--- GIVEN INFORMATION ---
(** [sum(xs)]: the builtin starts from the [int] 0 and adds from the left. *)
Definition sum (xs : list float) : float := fold_left add xs (of_Z 0).

Definition is_nan (x : float) : bool :=
  match x with S754_nan => true | _ => false end.

End PyFloat.

Abbreviation float := PyFloat.float.

(* ===================================================================== *)
(** ** JSON values and the Python operations the code applies to them *)
(* ===================================================================== *)

Inductive json : Type :=
  | JNull
  | JBool (b : bool)
  | JInt (z : Z)
  | JFloat (f : float)
  | JStr (s : string)
  | JArr (items : list json)
  | JObj (fields : list (string * json)).

(** The exceptions that occur; every one is an instance of Python's
    [Exception], which is what the handlers of this program catch. *)
Inductive exn : Type :=
  | ValueError (msg : string)
  | KeyError (key : string)
  | TypeError
  | JSONDecodeError
  | ServiceError (code : nat)
  | IOError (path : string).

(** Pure computations that may raise. *)
Definition result (A : Type) : Type := exn + A.

Definition ok {A} (a : A) : result A := inr a.
Definition raise {A} (e : exn) : result A := inl e.

Definition rbind {A B} (r : result A) (k : A -> result B) : result B :=
  match r with
  | inl e => inl e
  | inr a => k a
  end.

#[global] Instance result_ret : MRet result := @ok.
#[global] Instance result_bind : MBind result := fun A B k r => rbind r k.

(** Lookup in the items of an object: the first binding of the key. *)
Fixpoint assoc {A} (k : string) (kvs : list (string * A)) : option A :=
  match kvs with
  | [] => None
  | (k', v) :: rest => if String.eqb k k' then Some v else assoc k rest
  end.

(** [v[key]] for a [str] key. *)
Definition py_getitem (v : json) (key : string) : result json :=
  match v with
  | JObj fields =>
      match assoc key fields with
      | Some x => ok x
      | None => raise (KeyError key)
      end
  | _ => raise TypeError
  end.

(** [v.get(key, dflt)] on a [dict]. *)
Definition py_get (v : json) (key : string) (dflt : json) : json :=
  match v with
  | JObj fields => default dflt (assoc key fields)
  | _ => dflt
  end.

(** A byte [10xxxxxx] continues the character begun before it. *)
Definition continuation (c : ascii) : bool :=
  match c with
  | Ascii _ _ _ _ _ _ b6 b7 => b7 && negb b6
  end.

(** [len(s)]: the number of characters. *)
Fixpoint py_len (s : string) : nat :=
  match s with
  | EmptyString => 0
  | String c rest => if continuation c then py_len rest else S (py_len rest)
  end.

(** The one-character strings of a [str]: a byte is put before the
    character that follows when that one starts with a continuation
    byte. *)
Definition starts_continued (s : string) : bool :=
  match s with
  | String c _ => continuation c
  | EmptyString => false
  end.

Fixpoint chars (s : string) : list string :=
  match s with
  | EmptyString => []
  | String c rest =>
      match starts_continued rest, chars rest with
      | true, first :: others => String c first :: others
      | _, others => String c EmptyString :: others
      end
  end.

(** [for x in v]: the elements of a list, the keys of a dict, the
    characters of a string; anything else is not iterable. *)
Definition py_iter (v : json) : result (list json) :=
  match v with
  | JArr items => ok items
  | JObj fields => ok ((fun kv => JStr (fst kv)) <$> fields)
  | JStr s => ok (JStr <$> chars s)
  | _ => raise TypeError
  end.

Fixpoint is_substring (needle hay : string) : bool :=
  String.prefix needle hay
  || match hay with
     | EmptyString => false
     | String _ rest => is_substring needle rest
     end.

Definition json_is_str (t : string) (v : json) : bool :=
  match v with
  | JStr s => String.eqb t s
  | _ => false
  end.

(** [t in v] for a [str] [t]: equality with an element of a list, key of a
    dict, substring of a string; [TypeError] on the other values. *)
Definition py_contains (t : string) (v : json) : result bool :=
  match v with
  | JArr items => ok (existsb (json_is_str t) items)
  | JObj fields => ok (existsb (fun kv => String.eqb t (fst kv)) fields)
  | JStr s => ok (is_substring t s)
  | _ => raise TypeError
  end.

(* ===================================================================== *)
(** ** Data model *)
(* ===================================================================== *)

(** An article after topic analysis.  The fields the code reads with
    [.get(key, default)] and one default only are plain fields holding the
    default when the key is absent; [category] is read with two different
    defaults, so its absence is kept. *)
Module Article.
Record t : Type := mk {
  title : string;
  link : string;
  source : string;
  summary : string;
  content : string;
  published : string;
  category : option string;
  main_topics : list string;
  keywords : list string;
  discussion_depth : gmap string float;
}.
End Article.

(** One entry of [all_topics]. *)
Module TopicInstance.
Record t : Type := mk {
  topic : string;
  article : Article.t;
  depth : float;
}.
End TopicInstance.

(** One entry of a cluster's [articles] list. *)
Module Snapshot.
Record t : Type := mk {
  title : string;
  link : string;
  source : string;
  summary : string;
  content : string;
  depth : float;
  published : string;
  category : string;
}.
End Snapshot.

Module TopicCluster.
Record t : Type := mk {
  canonical_name : json;
  category : json;
  articles : list Snapshot.t;
  total_mentions : nat;
  avg_depth : float;
}.
End TopicCluster.

(** A cluster with its [heat_score], and its [rank] once assigned. *)
Module ScoredTopic.
Record t : Type := mk {
  cluster : TopicCluster.t;
  heat_score : float;
  rank : option nat;
}.
End ScoredTopic.

Module Category.
Record t : Type := mk {
  name : string;
  priority_weight : float;
}.
End Category.

(** [config/categories.json]. *)
Record CategoriesConfig : Type := {
  categories : list Category.t;
  default_category : string;
}.

(** [config/config.json]: the settings this part of the program reads.
    [zhipu_api_key] is read with [config.get], so it may be absent. *)
Record Config : Type := {
  zhipu_api_key : option string;
  min_articles_threshold : Z;
  topics_per_report : Z;
}.

(** The category name used when a cluster or an article has none. *)
Definition industry_news : string := "行业动态".

(* ===================================================================== *)
(** ** Effects: log, service calls, files *)
(* ===================================================================== *)

Inductive level : Type := INFO | WARNING | ERROR.

(** What is sent to the language model. *)
Inductive prompt : Type :=
  | ExtractPrompt (title source summary content : string)
                  (category_names : list string)
  | ClusterPrompt (unique_topics : list string)
  | ReportPrompt.

(** The logging calls, one constructor per call site; the lines of
    [fetch_blogs.py] are kept as text. *)
Inductive message : Type :=
  | CallFailed (e : exn)
  | Analyzing (title : string)
  | Extracted (n : nat)
  | ExtractFailed (e : exn)
  | AnalyzeStart (n : nat)
  | Progress (i n : nat)
  | ArticleFailed (title : string) (e : exn)
  | AnalyzeDone (n : nat)
  | ClusterStart
  | NoTopicsFound
  | Collected (n : nat)
  | Deduplicated (n : nat)
  | ClusterDone (n : nat)
  | ClusterFailed (e : exn)
  | UsingFallback
  | Saved (path : string)
  | HeatStart (n : nat)
  | HeatOf (name : json) (score : float)
  | HeatDone
  | Banner
  | TaskStart (slot : string)
  | Stage (k : nat)
  | NoArticles (slot : string)
  | Fetched (n : nat)
  | BelowThreshold (slot : string)
  | NoTopicsRun (slot : string)
  | Identified (n : nat)
  | TaskDone (slot : string) (n : nat)
  | TaskFailed (slot : string) (e : exn)
  | FetchLine (line : string).

(** The files written: [raw/<date>/articles_<HHMM>.json] by the fetch
    stage, [processed/<date>/topics.json] and
    [processed/<date>/heat_scores_<slot>.json] by the analysis, the report
    by the renderer. *)
Inductive artifact : Type :=
  | ArticlesFile (date hhmm : string) (articles : list Article.t)
  | TopicsFile (date : string) (clusters : list TopicCluster.t)
  | HeatFile (date slot : string) (topics : list ScoredTopic.t)
  | ReportFile (date slot : string) (topics : list ScoredTopic.t).

Record World : Type := {
  requests : list prompt;
  log : list (level * message);
  written : list artifact;
}.

Definition M (A : Type) : Type := World -> result A * World.

#[global] Instance M_ret : MRet M := fun A a w => (ok a, w).
#[global] Instance M_bind : MBind M := fun A B k m w =>
  match m w with
  | (inl e, w') => (inl e, w')
  | (inr a, w') => k a w'
  end.

Definition throw {A} (e : exn) : M A := fun w => (raise e, w).

Definition lift {A} (r : result A) : M A := fun w => (r, w).

(** [try: body except Exception as e: handler e]. *)
Definition try_except {A} (body : M A) (handler : exn -> M A) : M A :=
  fun w =>
    match body w with
    | (inl e, w') => handler e w'
    | (inr a, w') => (inr a, w')
    end.

Definition logger (l : level) (m : message) : M unit :=
  fun w => (ok tt, {| requests := requests w;
                      log := log w ++ [(l, m)];
                      written := written w |}).

Definition write (a : artifact) : M unit :=
  fun w => (ok tt, {| requests := requests w;
                      log := log w;
                      written := written w ++ [a] |}).

(* ===================================================================== *)
(** ** [analyze_topics.py]: topic instances and clustering *)
(* ===================================================================== *)

Definition half : float := PyFloat.decimal 5 1.

(** [sum(depths) / len(depths) if depths else 0.5]. *)
Definition mean (depths : list float) : float :=
  match depths with
  | [] => half
  | _ :: _ => PyFloat.div (PyFloat.sum depths) (PyFloat.of_nat (length depths))
  end.

(** The instances one article contributes: the inner loop that fills
    [all_topics], skipping the empty labels. *)
Definition instances_of (a : Article.t) : list TopicInstance.t :=
  Article.main_topics a ≫= fun topic =>
    match topic with
    | EmptyString => []
    | String _ _ =>
        [ TopicInstance.mk topic a
            (default half (Article.discussion_depth a !! topic)) ]
    end.

Definition collect_topics (articles_with_topics : list Article.t)
  : list TopicInstance.t :=
  articles_with_topics ≫= instances_of.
---
▶ _REQUIRED WORK_
Copy all lines from the data that hold the word "values".

▶ _SOLUTION_
(** ** JSON values and the Python operations the code applies to them *)
    dict, substring of a string; [TypeError] on the other values. *)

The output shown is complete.